Psychiatrist Shortage Demands Collaboration and Innovation

Education programs have softened some of the stereotypes about mental health. Modest hopes have risen around effective pharmaceutical and therapeutic treatments. Stigma is a barrier between those suffering from disorders and the treatments available to them, but in populations more educated about mental illness, that barrier is lowered.   

The limited destigmatization is in part generational: the acceptance among millennials for psychological treatment is significantly higher than for their elders. In a recent study of a college-age population, for example, more than 85 percent of those surveyed said they would be comfortable making friends with or working on a project with someone diagnosed with a mental illness.    

The Affordable Care Act also lowered barriers to care: included among the essential points of the law are requirements for health plans to cover treatment of mental health and substance abuse disorders.   

 Yet as potential for demand rises, the supply is falling.  In the United States, 4,000 psychiatrist shortage areas exist, where the psychiatrist-to-resident ratio is equal to or greater than 1:30,000. The population of psychiatrists is aging faster than other physicians are, and the specialty remains less than popular with residents.   

An application of telemedicine known as telepsychiatry is often touted as the solution these shortages. Telepsychiatry uses secure videoconferencing solutions to alleviate the problematic distribution of psychiatrists throughout the United States. Remote clinics, hospitals or prisons can receive care that can include remote family members as well.     

While this addresses some issues of distribution, a solution that takes into consideration the shrinking numbers of specialists is needed. One such solution is distributing the load for psychiatric care to general practitioners as well. While this solution may not sound ideal, a new school of thought called collaborative care is working to use this reorganization of provider duties to improve the overall care of patients.    

In collaborative care, the whole patient is taken into consideration by a team that includes psychiatrists in an advisory role, while emphasizing the connection between physical and mental health in treatment plans. Regarding common mental disorders, over 70 randomized studies across diverse practice settings and patient populations have shown collaborative care to be more effective and cost-effective than psychiatric care alone.   

Just as there is reason for cautious hope in new and newly effective treatments for mental disorders, perhaps collaborative care will transform the shortage of psychiatrists into a modest win for mental health.  While there is nothing positive about having fewer and fewer psychiatrists, it may result in localized and limited progress, with treatment plans better integrating physical and mental health care.   

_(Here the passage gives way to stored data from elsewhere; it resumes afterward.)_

(* ===== verification/HeapProps.v ===== *)
(** The kernel heap over every sequence of calls: blocks, contents, frames and accounting. *)

From S2P Require Import Prelude Pmm Paging Tlsf TlsfInv TlsfLists TlsfHeap TlsfProps Heap.

(** * Runs

    The users of the heap and the words they stored into their blocks are ghost state. *)

Record kblock := mkKblock { kb_ptr : Z; kb_size : Z; kb_vals : gmap Z Z }.
Record kstate := mkKstate { ks_heap : kheap; ks_live : list kblock }.

Inductive kop : Type :=
  | KMalloc (size : Z)
  | KFree (i : nat)
  | KFreeBad (ptr : Z)                (* an address that is not a live block *)
  | KStore (i : nat) (off v : Z).

Definition run_kop (op : kop) (s : kstate) : option kstate :=
  let '(mkKstate h live) := s in
  match op with
  | KMalloc size =>
      match kmalloc size h with
      | None => None
      | Some (p, h) => Some (mkKstate h (if p =? NULL then live else mkKblock p size ∅ :: live))
      end
  | KFree i =>
      match live !! i with
      | None => Some s
      | Some b => match kfree (kb_ptr b) h with
                  | None => None
                  | Some h => Some (mkKstate h (delete i live))
                  end
      end
  | KFreeBad ptr => match kfree ptr h with None => None | Some h => Some (mkKstate h live) end
  | KStore i off v =>
      match live !! i with
      | None => Some s
      | Some b => Some (mkKstate (h <| h_mem := st (kb_ptr b + 8 * off) v (h_mem h) |>)
                    (<[i := mkKblock (kb_ptr b) (kb_size b) (<[off := v]> (kb_vals b))]> live))
      end
  end.

(** A request meets a free block of exactly its size, before or after the heap has grown. *)
Definition kmalloc_exact (size : Z) (h : kheap) : bool :=
  match g_heap h with
  | None => false
  | Some c =>
      let req := size + ALLOC_HDR in
      exact_fit req c (h_mem h)
      || match heap_extend (grow_pages req) c h with
         | Some (true, c', h') => exact_fit req c' (h_mem h')
         | _ => false
         end
  end.

Definition kop_allowed (op : kop) (s : kstate) : bool :=
  let '(mkKstate h live) := s in
  match op with
  | KMalloc size => (0 <=? size) && (size + ALLOC_HDR <=? REQ_MAX) && negb (kmalloc_exact size h)
  | KFree i => (i <? length live)%nat
  | KFreeBad ptr => (ptr =? NULL) || negb (ld (h_mem h) (ptr - ALLOC_HDR) =? HEAP_ALLOC_MAGIC)
  | KStore i off _ => match live !! i with
                      | Some b => (0 <=? off) && (8 * off + 8 <=? kb_size b)
                      | None => false
                      end
  end.

(** The direct map covers physical memory without wrapping. *)
Definition direct_map_ok (m : machine) : Prop :=
  0 <= g_hhdm_offset m /\ g_hhdm_offset m mod 4096 = 0
  /\ g_hhdm_offset m + pmm_total_frames (m_pmm m) * 4096 < 0x10000000000000000.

Crises accelerate change. With fewer barriers to mental health services and less care to be found, new kinds of collaboration are being forced upon physicians.  Mental health needs more than awareness; it needs a new mindset altogether. Telepsychiatry and collaborative care are departures from conventional approaches, but it remains to be seen if either will be what under-treated patients or overburdened physicians need. In the meantime, the patients are left waiting.